Advancements in computational methods have significantly impacted the field of drug discovery by enabling the exploration of complex molecular interactions and the design of diverse chemical libraries. This dissertation presents a study into various computational approaches aimed at enhancing the efficiency and efficacy of early stage drug discovery. In Chapter 2, we explore how machine learning methods can be used to more efficiently select compounds within large chemical databases. We demonstrate how active learning approaches identify promising drug candidates with reduced computational cost and how machine learning (ML) models can be used to filter large chemical databases.

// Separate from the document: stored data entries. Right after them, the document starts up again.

(* ===== verification/PmState.v ===== *)
(** * The private state of the poll methods

    The union [u] of [struct iv_state] (iv_private_posix.h) and the static
    variables of the poll method files. *)

From S2P Require Import Prelude Timer Sys.

Local Open Scope Z_scope.

(** [struct pollfd] *)
Record pollfd := mk_pfd {
  pfd_fd : Z;
  pfd_events : Z;
  pfd_revents : Z }.
Definition set_pfd_fd (v : Z) (s : pollfd) : pollfd :=
  mk_pfd v (pfd_events s) (pfd_revents s).
Definition set_pfd_events (v : Z) (s : pollfd) : pollfd :=
  mk_pfd (pfd_fd s) v (pfd_revents s).
Definition set_pfd_revents (v : Z) (s : pollfd) : pollfd :=
  mk_pfd (pfd_fd s) (pfd_events s) v.

(** [u.poll]: the two arrays, by index, and the number of entries in use. *)
Record poll_state := mk_ps {
  pfds : gmap Z pollfd;
  fds : gmap Z loc;
  num_regd_fds : Z }.
Definition set_pfds (v : gmap Z pollfd) (s : poll_state) : poll_state :=
  mk_ps v (fds s) (num_regd_fds s).
Definition set_fds (v : gmap Z loc) (s : poll_state) : poll_state :=
  mk_ps (pfds s) v (num_regd_fds s).
Definition set_num_regd_fds (v : Z) (s : poll_state) : poll_state :=
  mk_ps (pfds s) (fds s) v.

(** [u.epoll] *)
Record epoll_state := mk_es {
  epoll_fd : Z;
  timer_fd : Z }.
Definition set_epoll_fd (v : Z) (s : epoll_state) : epoll_state :=
  mk_es v (timer_fd s).
Definition set_timer_fd (v : Z) (s : epoll_state) : epoll_state :=
  mk_es (epoll_fd s) v.

(** [u.kqueue]; the [timeout] field is a deadline of the caller's, or NULL. *)
Record kqueue_state := mk_kq {
  kqueue_fd : Z;
  timeout_pending : bool;
  kq_timeout : option timespec }.
Definition set_kqueue_fd (v : Z) (s : kqueue_state) : kqueue_state :=
  mk_kq v (timeout_pending s) (kq_timeout s).
Definition set_timeout_pending (v : bool) (s : kqueue_state) : kqueue_state :=
  mk_kq (kqueue_fd s) v (kq_timeout s).
Definition set_kq_timeout (v : option timespec) (s : kqueue_state) : kqueue_state :=
  mk_kq (kqueue_fd s) (timeout_pending s) v.

(** [u.dev_poll]: the descriptor, and the AVL tree of objects by descriptor, as the map
    that AvlSearch.v shows it to be ([iv_fd_avl_is_map]). *)
Record dev_poll_state := mk_dp {
  dp_poll_fd : Z;
  dp_fds : gmap Z loc }.
Definition set_dp_poll_fd (v : Z) (s : dev_poll_state) : dev_poll_state :=
  mk_dp v (dp_fds s).
Definition set_dp_fds (v : gmap Z loc) (s : dev_poll_state) : dev_poll_state :=
  mk_dp (dp_poll_fd s) v.

(** [u.port] *)
Record port_state := mk_port {
  port_fd : Z;
  timer_id : Z }.
Definition set_port_fd (v : Z) (s : port_state) : port_state :=
  mk_port v (timer_id s).
Definition set_timer_id (v : Z) (s : port_state) : port_state :=
  mk_port (port_fd s) v.

(** The union: at any time the state of one kind of method. *)
Inductive pm_union := UNone | UPoll (p : poll_state) | UEpoll (e : epoll_state)
  | UKqueue (k : kqueue_state) | UDevPoll (d : dev_poll_state) | UPort (p : port_state).

(** The static variables of iv_fd_epoll.c and of the eventfd-linux.h it includes. *)
Record epoll_static := mk_eg {
  epoll_support : Z;
  epoll_pwait2_support : bool;
  iv_active_fd_refcount : Z;
  iv_active_fd : Z;
  eventfd_in_use : Z }.
Definition set_epoll_support (v : Z) (s : epoll_static) : epoll_static :=
  mk_eg v (epoll_pwait2_support s) (iv_active_fd_refcount s) (iv_active_fd s) (eventfd_in_use s).
Definition set_epoll_pwait2_support (v : bool) (s : epoll_static) : epoll_static :=
  mk_eg (epoll_support s) v (iv_active_fd_refcount s) (iv_active_fd s) (eventfd_in_use s).
Definition set_iv_active_fd_refcount (v : Z) (s : epoll_static) : epoll_static :=
  mk_eg (epoll_support s) (epoll_pwait2_support s) v (iv_active_fd s) (eventfd_in_use s).
Definition set_iv_active_fd (v : Z) (s : epoll_static) : epoll_static :=
  mk_eg (epoll_support s) (epoll_pwait2_support s) (iv_active_fd_refcount s) v (eventfd_in_use s).
Definition set_eventfd_in_use (v : Z) (s : epoll_static) : epoll_static :=
  mk_eg (epoll_support s) (epoll_pwait2_support s) (iv_active_fd_refcount s) (iv_active_fd s) v.

Record pm_state := mk_pms {
  pm_u : pm_union;
  pm_static : epoll_static }.
Definition set_pm_u (v : pm_union) (s : pm_state) : pm_state :=
  mk_pms v (pm_static s).
Definition set_pm_static (v : epoll_static) (s : pm_state) : pm_state :=
  mk_pms (pm_u s) v.

(** The initial values of the static variables. *)
Definition pm_boot : pm_state := mk_pms UNone (mk_eg 2 true 0 0 2).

We then shift our focus to characterizing discrete binding conformations of T4 L99A using Markov state models (MSMs) in Chapter 3. Using MSMs, we characterize the dynamic behavior of protein-ligand interactions and provide insights into the binding mechanisms crucial to rational drug design that need to be addressed in future studies. Chapters 4 and 5 delve into strategies for building block selection in DNA-encoded library (DEL) design. Leveraging building block-centric approaches, we provide guidelines to construct libraries under specific design constraints and develop predictive models to inform prior additional computational and experimental follow-up. Collectively, we discuss a diverse set of computational techniques which we hope will lead to more efficient and effective strategies for drug design and library construction in the future.